Going deep into the movie's development, however, reveals something more disturbing. Following the first image of Johansson in the role was released, the aforementioned story of CGI alteration broke. It was later refuted by the studio, with Paramount saying, "A test was done related to a specific scene for a background actor which was ultimately discarded. Absolutely no visual effects tests were conducted on Scarlett’s character and we have no future plans to do so." So, even in this toned down version of the story, this - while rejected swiftly (duh) - was considered. The specifics are vague, but does it sound like the optimal creative choice for a movie trying to explore race transference to explicitly lather that on CGI yellowface? Or does it speak of a production unsure of how the play its troubled hand and desperately trying to find the best way out of controversy?

Conclusion

Ghost in the Shell poster with Scarlett Johansson (cropped)

As an actual movie, Ghost in the Shell is really rather unremarkable. It's not a quote-unquote disaster, just wholly uninspired; the pretty visuals are usually ripped from the original anime (and its precursor, Blade Runner) with the only really inspiring action set-pieces those "storyboarded" in the manga, and while Scarlett Johansson makes a pretty good questioning robot (especially in the way she subtly controls her eye movement) she's ultimately lumbered with an iffy story. It's in this whitewashing element (and the wider flubbing of any thematic depth) where it becomes truly crass and unrecommendable.

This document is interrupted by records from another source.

(** What a first datagram teaches. *)
Lemma learn_ctl inet6 cms p q : rp_local6 p = rp_local6 q → rp_local4 p = rp_local4 q → rp_local_known p = rp_local_known q →
  prepare_ctl inet6 (foldl learn_cmsg p cms) = prepare_ctl inet6 (foldl learn_cmsg q cms).
Proof.
  revert p q. induction cms as [|cm cms IH]; intros p q H6 H4 Hk; cbn [foldl].
  - unfold prepare_ctl. by rewrite H6, H4, Hk.
  - by destruct cm; apply IH.
Qed.
Lemma learn_keeps cms p : let q := foldl learn_cmsg p cms in
  rp_used q = rp_used p ∧ rp_key q = rp_key p ∧ rp_token q = rp_token p ∧ rp_conn q = rp_conn p ∧ rp_call q = rp_call p ∧ rp_prev q = rp_prev p ∧
  rp_next q = rp_next p ∧ rp_user q = rp_user p ∧ rp_addr q = rp_addr p ∧ rp_addr_known q = rp_addr_known p.
Proof. revert p. induction cms as [|cm cms IH]; intros p; [done|]. cbn [foldl]. destruct (IH (learn_cmsg p cm)) as (-> & -> & -> & -> & -> & -> & -> & -> & -> & ->). by destruct cm. Qed.

(** What an accepted datagram makes of its sender's row. *)
Definition heard (a : arrival) (p : participant) : participant :=
  (if rp_addr_known p then p else learn a p) <| rp_seen := ar_now a |> <| rp_tcp := false |>.
Lemma heard_keeps a p : agree p (heard a p) ∧ rp_call (heard a p) = rp_call p ∧ rp_prev (heard a p) = rp_prev p ∧ rp_next (heard a p) = rp_next p.
Proof.
  unfold heard. destruct (rp_addr_known p) eqn:Ek; [by split_and!|]. unfold learn.
  destruct (learn_keeps (ar_ctl a) (p <| rp_addr := ar_src a |> <| rp_addr_known := true |>)) as (H1 & H2 & H3 & H4 & H5 & H6 & H7 & _ & _ & H8).
  split_and!; cbn; try done. unfold agree, fresh_ok. cbn. split_and!; try done. intros _ Hk. cbn in H8. congruence.
Qed.
Lemma heard_entry inet6 a p : fresh_ok p →
  entry_of inet6 (heard a p) = spec_learn inet6 a (entry_of inet6 p) <| en_seen := ar_now a |> <| en_tcp := false |>.
Proof.
  intros Hf. unfold heard, spec_learn. cbn [en_peer entry_of]. destruct (rp_addr_known p) eqn:Ek.
  - unfold entry_of. cbn. by rewrite Ek.
  - destruct (Hf Ek) as (Hk & H6 & H4). unfold learn, entry_of.
    destruct (learn_keeps (ar_ctl a) (p <| rp_addr := ar_src a |> <| rp_addr_known := true |>)) as (_ & _ & H1 & H2 & H3 & _ & _ & H5 & Ha & H8).
    cbn in *. rewrite H8, H1, H2, H3, H5, Ha. cbn. do 3 f_equal.
    transitivity (prepare_ctl inet6 (foldl learn_cmsg (p <| rp_addr := ar_src a |> <| rp_addr_known := true |>) (ar_ctl a))); [done|].
    by apply learn_ctl.
Qed.
Lemma same_peer_entry inet6 p src : rp_addr_known p && negb (same_peer p src) = negb (same_source (entry_of inet6 p) src).
Proof. unfold same_source, same_peer. cbn. by destruct (rp_addr_known p). Qed.
(* ===== verification/MediaMain.v ===== *)
(** * What calls and their relay promise together

    Over every run of the loop and its relay: the relay holds exactly the seats
    of the calls, never for want of room, and a packet goes to the others of its
    sender's call and to no one else. *)
From stdpp Require Import base tactics list numbers gmap strings.
From S2P Require Import Prelude.
From S2P Require Import Wire.
From S2P Require Import ProtoTypes.
From S2P Require Import ProtoCall.
From S2P Require Import Outq.
From S2P Require Import Calls.
From S2P Require Import CallsInv.
From S2P Require Import CallsStep.
From S2P Require Import CallsRun.
From S2P Require Import CallsMain.
From S2P Require Import Relay.
From S2P Require Import RelayInv.
From S2P Require Import RelayMain.
From S2P Require Import Media.
Local Open Scope Z_scope.
Local Open Scope oc_scope.

(** ** The relay's entries and the tokens in force *)

Definition who (x : entry) : list Z * (Z * Z * Z) := (en_token x, (en_call x, en_user x, en_conn x)).
(** [s] holds the participants [V], and every one's connection speaks for it. *)
Record serves (V : gmap (list Z) (Z * Z * Z)) (s : relay_spec) : Prop := {
  sv_tokens : NoDup (en_token <$> rs_entries s);
  sv_view : ∀ tok y, V !! tok = Some y ↔ (tok, y) ∈ who <$> rs_entries s;
  sv_conn : ∀ c tok, rs_conn s !! c = Some tok ↔ ∃ id u, (tok, (id, u, c)) ∈ who <$> rs_entries s }.

Lemma elem_of_who tok y (xs : list entry) : (tok, y) ∈ who <$> xs ↔ ∃ x, x ∈ xs ∧ en_token x = tok ∧ (en_call x, en_user x, en_conn x) = y.
Proof.
  rewrite list_elem_of_fmap. split; [intros (x & [= -> ->] & Hx); eauto|]. intros (x & Hx & <- & <-). by exists x.
Qed.
Lemma nodup_fmap_eq {A B} (f : A → B) (l : list A) x y : NoDup (f <$> l) → x ∈ l → y ∈ l → f x = f y → x = y.
Proof.
  intros N (i & Hi)%list_elem_of_lookup (j & Hj)%list_elem_of_lookup E.
  assert (i = j) as ->; [|congruence]. apply (NoDup_lookup _ i j (f x) N); rewrite list_lookup_fmap; [by rewrite Hi|by rewrite Hj, E].
Qed.
Lemma find_entry tok xs : match spec_find tok xs with
  | Some x => x ∈ xs ∧ en_token x = tok
  | None => ∀ x, x ∈ xs → en_token x ≠ tok
  end.
Proof.
  destruct (spec_find tok xs) as [x|] eqn:E; [by apply spec_find_Some|]. intros x Hx Ht.
  pose proof (List.find_none _ _ E x (proj1 (list_elem_of_In _ _) Hx)) as H. cbn in H. by rewrite bool_decide_eq_true_2 in H.
Qed.
Lemma find_entry_in xs x : NoDup (en_token <$> xs) → x ∈ xs → spec_find (en_token x) xs = Some x.
Proof.
  intros N Hx. pose proof (find_entry (en_token x) xs) as H. destruct (spec_find _ xs) as [y|]; [|by destruct (H x Hx)].
  destruct H as [Hy Ht]. f_equal. by apply (nodup_fmap_eq en_token xs y x N).
Qed.

Lemma serves_lose ts V s : serves V s → serves (filter (fun x => fst x ∉ ts) V) (spec_lose ts s).
Proof.
  intros [N E C]. assert (Hw : ∀ tok y, (tok, y) ∈ who <$> filter (fun x => en_token x ∉ ts) (rs_entries s) ↔ tok ∉ ts ∧ (tok, y) ∈ who <$> rs_entries s).
  { intros tok y. rewrite !elem_of_who. split.
    - intros (x & [Hn Hx]%list_elem_of_filter & <- & ?). eauto 6.
    - intros (Hn & x & Hx & <- & ?). exists x. rewrite list_elem_of_filter. auto. }
  split; cbn [spec_lose rs_entries rs_conn].
  - apply (nodup_sub _ (en_token <$> rs_entries s)); [|done]. apply fmap_submseteq, sublist_submseteq, sublist_filter.
  - intros tok y. rewrite map_lookup_filter_Some, Hw, E. cbn. tauto.
  - intros c tok. rewrite map_lookup_filter_Some, C. cbn. split.
    + intros [(id & u & H) Hn]. exists id, u. by apply Hw.
    + intros (id & u & [Hn H]%Hw). eauto.
Qed.
Lemma one_name V s x c : serves V s → x ∈ rs_entries s → rs_conn s !! c = Some (en_token x) ↔ c = en_conn x.
Proof.
  intros [N E C] Hx. rewrite C. split.
  - intros (id & u & (y & Hy & Ht & [= _ _ <-])%elem_of_who). f_equal. by apply (nodup_fmap_eq en_token (rs_entries s)).
  - intros ->. exists (en_call x), (en_user x). by apply (list_elem_of_fmap_2 who).
Qed.
Lemma revoke_lose V s tok : serves V s → spec_revoke s tok = spec_lose [tok] s.
Proof.
  intros S. unfold spec_revoke, spec_lose. pose proof (find_entry tok (rs_entries s)) as Hf. destruct (spec_find tok (rs_entries s)) as [x|].
  - destruct Hf as [Hx <-]. unfold spec_drop, spec_without. f_equal; [apply list_filter_iff; intros y; set_solver|]. unfold spec_unname.
    rewrite decide_True by (by apply (one_name V)). apply map_eq. intros c. apply option_eq. intros t.
    rewrite lookup_delete_Some, map_lookup_filter_Some. cbn. pose proof (one_name V s x c S Hx). rewrite list_elem_of_singleton. split.
    + intros [Hn Ht]. split; [done|]. intros ->. apply Hn. symmetry. by apply H.
    + intros [Ht Hn]. split; [|done]. intros <-. apply Hn. pose proof (proj2 H eq_refl). congruence.
  - destruct s as [xs m]. cbn in *. f_equal.
    + symmetry. apply filter_keeps. intros x Hx. rewrite list_elem_of_singleton. auto.
    + symmetry. apply map_filter_id. intros c t Ht. cbn. rewrite list_elem_of_singleton. intros ->. apply (sv_conn _ _ S) in Ht as (id & u & (x & Hx & Ht & _)%elem_of_who).
      by apply (Hf x).
Qed.
Lemma serves_revoke V s tok : serves V s → serves (delete tok V) (spec_revoke s tok).
Proof.
  intros S. rewrite (revoke_lose V s tok S). pose proof (serves_lose [tok] V s S) as S'.
  assert (delete tok V = filter (fun x => fst x ∉ [tok]) V) as ->; [|done]. apply map_eq. intros t. apply option_eq. intros y.
  rewrite lookup_delete_Some, map_lookup_filter_Some. cbn. rewrite list_elem_of_singleton. naive_solver.
Qed.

If there’s one moral we can take from this it’s that whitewashing isn’t going anywhere, in part because those in a position to change things aren’t making the steps. We’re not in the days of racially insensitive casting like John Wayne as Genghis Kahn or Mickey Rooney as Mr. Yunioshi, but as the all too regularly debates of a character going from one ethnicity to Caucasian spark online (or, conversely, opportunities where non-white casting would be a strong move aren’t taken) it's clearly still a major issue. To expect Rupert Sanders and co. to directly fix it may have been a bit much, but they seem to think a token half-baked narrative justification absolves them of blame.

A Scarlett Johansson-led Ghost in the Shell was always going to have racial recasting issues thrown against it, but had the film itself pled the fifth then it could have at the very least hidden behind the inevitable assumption it was the product of marketing demands. Instead it tries desperately to justify its decision without fully considering what it’s saying. If it was at least a remotely smart movie there may be a trace of realization it’s on the wrong side, but this is really just the oppressor proclaimed the oppressed's problems over because, hey, things are alright for us now, aren't they?